- WHAT THE TASK REQUIRES -
Please say how many lines in the records contain the word "first", giving only the number.

- DATA PROVIDED -
(* ===== verification/Build.v ===== *)
(** * Building a tree

    A sequence of insertions: when the ranges in which two rules first differ
    are disjoint, every insertion of the sequence succeeds, and the lookup on
    the tree returns the value of the deepest stored path.  The state between
    two insertions is characterised by [stores]. *)
From S2P Require Import Prelude Range RuleValue Mempool Node NodeLemmas Search Layer LayerSearch Trie TrieCheck TrieSearch Footprint Slots Insert LookupSpec Split Chain InsertLayer InsertRoot Decompress Integrity SearchPath InsertNext KeyUpdate InsertWalk InsertAct TrieInsert InsertSpec.
Local Open Scope Z_scope.

Section compatible.
Context {V : Type} `{!RuleValue V}.
Implicit Types (ks : list Range1d) (tr : option (trie V)).

(** Where two rules first differ their ranges are disjoint. *)
Fixpoint compatible ks1 ks2 : Prop :=
  match ks1, ks2 with
  | k1 :: ks1', k2 :: ks2' =>
      (k1 = k2 ∧ compatible ks1' ks2') ∨ high k1 < low k2 ∨ high k2 < low k1
  | _, _ => True
  end.

#[export] Instance compatible_dec ks1 ks2 : Decision (compatible ks1 ks2).
Proof.
  revert ks2. induction ks1 as [|k1 ks1 IH]; intros [|k2 ks2]; cbn; try apply True_dec.
  apply or_dec; [apply and_dec; [apply decide, _|apply IH]|apply or_dec; apply Z.lt_dec].
Defined.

- TASK RESULT -
2